If we judge through the sudden rise in high-concept circles, the Covid-19 shock should be the minds of many artists to this previous epidemic. In many ways, the mistakes taught us in dealing with this crisis how to deal with the outbreak of subsequent disease in a more humane way.
The first show in the competition at the Cannes Film Festival two years after the “Titane”, “Alpha” from Julia Dukorno, is one of three scientific fictional posts at this year’s festival in which an imaginary and abusive disease is allowed to reconsider the shock and tragedy in the territories of the glands. (The other two are the “plague” and “the mysterious view of the flamingo”, not to mention the films of modern art of art such as “Fairyland”, “We are all strangers” and “Jimpa”. With a homemade tattoo.
How was the needle? Was it clean or dirty? My mother Alpha (Golsheva Farhani) requested that she know her mind that belongs to the virus that turned her brother, the destroyed drug, Amin (Taher Rahim), into a marble statue about eight years ago. This is what this particular disease does, causing its victims the chalk powder, as their bodies slowly turn into stone. Alpha was five years old when Amin was injured, and she barely remembered him, confusing memories (as shown in reddish gold) with anxiety scenes of blue color caused by intimidating her current virus. They are all mixed together as “dreams inside dreams”, as the alpha poem is heard in the classification of the English language.
For fear that her daughter will be infected, the mother of Alpha-a medical doctor is committed to treating this condition that the blood transfers-rushes her to the clinic to obtain tetanus and blood tests. But it is in the late 1990s, and you should wait for several weeks for a more accurate result. Meanwhile, it seems that everyone in the alpha class in school suppose it is injured … but why? Yes, HIV can be transmitted by contaminated needles, although I do not remember anyone who is saved to get a tattoo in the nineties.
Ducounau “alpha” is depicted as another film for worship in the body in a wave that includes “RAW” (about communicating with human meat) and “Titane” (a more complex case than learning to accept the monster inside). Although all the three films are characterized by adolescents who were immersed in the irreplaceable changes, “Alpha” is not like others that the character has not reached puberty yet. She has a friend, somewhat, in her colleague Adrian (Lay El Mossi), although Alpha Hakim is to deprive him of sex – the immature young man shows a yellow solidarity towards her at school, and he sees another girl next to her.
Perhaps he was not widely known to the international fans, French speakers (Patterson “) and rahim (” Nabi “) among the most talented artists of their generation. Ducounau is both places them through Ringer here, and Rahim calls for a loss of weight-competitors, Joaquin Phoenix for “Joker”-and Farahani to play a sister who refuses to give up the lost summit that kills himself in front of her eyes.
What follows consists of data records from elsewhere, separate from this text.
(** *** A new object for a known ticker *)
Lemma R_new_object c L t a l ticker x us :
  R c L → C.tickers c !! t = Some x → ToLower ticker = t → C.heap c !! l = None →
  at_ c t a = None → default ∅ (C.users c !! a) = us →
  R (c <| C.heap ::= <[l := bcore (new_balance ticker a)]> |>
       <| C.users ::= <[a := <[t := l]> us]> |>) L.
Proof.
  intros HR Hx Ht Hl Hn Hus. set (c1 := c <| C.heap ::= _ |>).
  assert (∀ t' a', at_ (c1 <| C.users ::= <[a := <[t := l]> us]> |>) t' a' =
    if bool_decide (t = t' ∧ a = a') then Some l else at_ c t' a') as Hat.
  { intros. by apply (at_insert_users c1). }
  split; rsimpl; try by eapply HR.
  - intros t' a'. rewrite Hat. case_bool_decide; [done|]. apply HR.
  - intros t' a' l'. rewrite Hat. case_bool_decide as E.
    + destruct E as [<- <-]. intros [= <-]. exists (bcore (new_balance ticker a)), x.
      rewrite lookup_insert_eq. split_and!; [done|done| |].
      * repeat split; cbn; try done; intros; by simplify_map_eq.
      * rewrite (r_none _ _ HR) by done. by unfold bal_abs, no_balance; cbn; rewrite fmap_empty.
    + intros Hl'. destruct (r_some _ _ HR _ _ _ Hl') as (b & y & Hb & ?).
      exists b, y. rewrite lookup_insert_ne; [done|]. congruence.
  - intros t' a' l' Hi. rewrite Hat. change (indexed c t' a' l') in Hi.
    apply (r_index _ _ HR) in Hi. case_bool_decide as E; [|done].
    destruct E as [<- <-]. congruence.
  - intros t' a' l'. rewrite Hat. case_bool_decide as E; [|apply HR].
    destruct E as [<- <-]. intros _. by rewrite (r_none _ _ HR).
Qed.

(** *** Listing an object under its ticker *)
Lemma R_set_index c L t a l us :
  R c L → at_ c t a = Some l → C.tokens c !! t = Some us →
  let c' := c <| C.tokens ::= <[t := <[a := l]> us]> |> in
  R c' L ∧ indexed c' t a l.
Proof.
  intros HR Hl Hus c'.
  assert (∀ t' a' l', indexed c' t' a' l' ↔ indexed c t' a' l' ∨ (t' = t ∧ a' = a ∧ l' = l)) as Hidx.
  { intros t' a' l'. unfold indexed, c'. rsimpl. destruct (decide (t = t')) as [<-|].
    - rewrite lookup_insert_eq. destruct (decide (a = a')) as [<-|].
      + split.
        * intros (? & [= <-] & E). rewrite lookup_insert_eq in E. naive_solver.
        * intros Hor. eexists. split; [done|]. rewrite lookup_insert_eq.
          destruct Hor as [Hi|(_ & _ & ->)]; [|done].
          assert (indexed c t a l') as Hi'%(r_index _ _ HR) by done. congruence.
      + split.
        * intros (? & [= <-] & E). rewrite lookup_insert_ne in E by done. eauto.
        * intros [(us' & ? & ?)|(_ & ? & _)]; [|congruence]. eexists. split; [done|].
          rewrite lookup_insert_ne by done. congruence.
    - rewrite lookup_insert_ne by done. naive_solver. }
  split; [|apply Hidx; by right]. split; try by eapply HR.
  - intros t'. unfold c'. rsimpl. rewrite <-(r_users _ _ HR). destruct (decide (t = t')) as [<-|].
    + by rewrite lookup_insert_eq, Hus.
    + by rewrite lookup_insert_ne.
  - intros t' a' l' [Hi|(-> & -> & ->)]%Hidx; [by apply (r_index _ _ HR)|done].
  - intros t' a' l' Hl' Hh. apply Hidx. left. by apply (r_complete _ _ HR).
Qed.

(** *** A new transfer inscription *)
Lemma R_valid c L k i :
  R c L → C.valid c !! k = None → info_small i →
  R (c <| C.valid ::= <[k := i]> |>)
    (L <| AL.Transfers ::= <[k := (ToLower (TickInfo.Tick i), TickInfo.PkScript i)]> |>).
Proof.
  intros HR Hk Hi. split; rsimpl; try by eapply HR.
  - by rewrite (r_transfers _ _ HR), fmap_insert.
  - intros k' i'. destruct (decide (k = k')) as [<-|].
    + rewrite lookup_insert_eq. by intros [= <-].
    + rewrite lookup_insert_ne by done. apply HR.
  - intros t a l Hl. destruct (r_some _ _ HR _ _ _ Hl) as (b & x & ? & ? & Hb & ?).
    exists b, x. split_and!; [done|done| |done].
    destruct Hb as (? & ? & ? & ? & ? & ? & Hv). repeat split; try done; try by eapply Hv.
    rewrite lookup_insert_ne; [by eapply Hv|]. intros <-.
    destruct (Hv k i0) as [? _]; [done|]. congruence.
Qed.
Lemma R_invalid c L k i :
  R c L → info_small i → R (c <| C.invalid ::= <[k := i]> |>) L.
Proof.
  intros HR Hi. split; rsimpl; try by eapply HR.
  intros k' i'. destruct (decide (k = k')) as [<-|].
  - rewrite lookup_insert_eq. by intros [= <-].
  - rewrite lookup_insert_ne by done. apply HR.
Qed.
It is painful to see such talents flowing a lot in the somewhat common roles, if not cliché by the American standards of Ende (visualizing the dynamics of the father and the unconditional son in a “beautiful boy” that expressed the deterioration of “required for a dream”). Is this a movie about addiction or AIDS? Do alpha adapt to the fear of infection or unreasonable burden of all her mother’s concern? On a hospital, you see the English language teacher (Finnegan Oldfield) and his injured partner in the waiting room, responding to a kind of sympathy that Ducounau tries to dispense with. But it is not fair that alpha is the only one who realizes what happened when you see it later crying in the chapter.
“I am very young!” Alpha finally told her mother, expressing what the audience likely felt for the entire film: It is unreasonable to put this kind of pressure on a 13 -year -old child. What about the repellent opening snapshot, which comes out of the path signs of Amin’s arm to find the 5 -year -old alpha using a mark to track a constellation of some kind across his skin. “You have caught something,” he told her, and opened his hand to detect the beetle – but if your ear recorded a double meaning, you are two hours before a movie that finds its way again and again to this scene.
In “RAW” and “Titane”, Ducournau also forced the masses to stare in the dark corners of our pamphlets, but this is no longer reasonable when a child (or a child’s actor, for this issue) is crying alongside the body I love. What will we make from an unsheatted scenes such as those in which Amin alpha withdraws from the bed and took it on a vortex with a bad journey to the Nick Cave “seat”? We suffocate with its very loud audio design, Ducournau effectively raises the mysterious bone madness in the 1990s, when gay and gay faders used in a general gathering that might start from panic.
Unfortunately, there is nothing here annoying, such as HIV transmission, which was filmed by Larry Clark in “Children” – although the scene of sex that includes a condom is still annoying, in light of the Alpha era. It would have been more powerful if Ducournau dealt with AIDS directly, instead of a process that turns the meat into marble, before it was dissolved into dust. In the end, this surreal preservation process is very beautiful, as it unintentionally undermines the atrocities that came before, providing an appetite image through which the nightmare of Dukorno can wrap.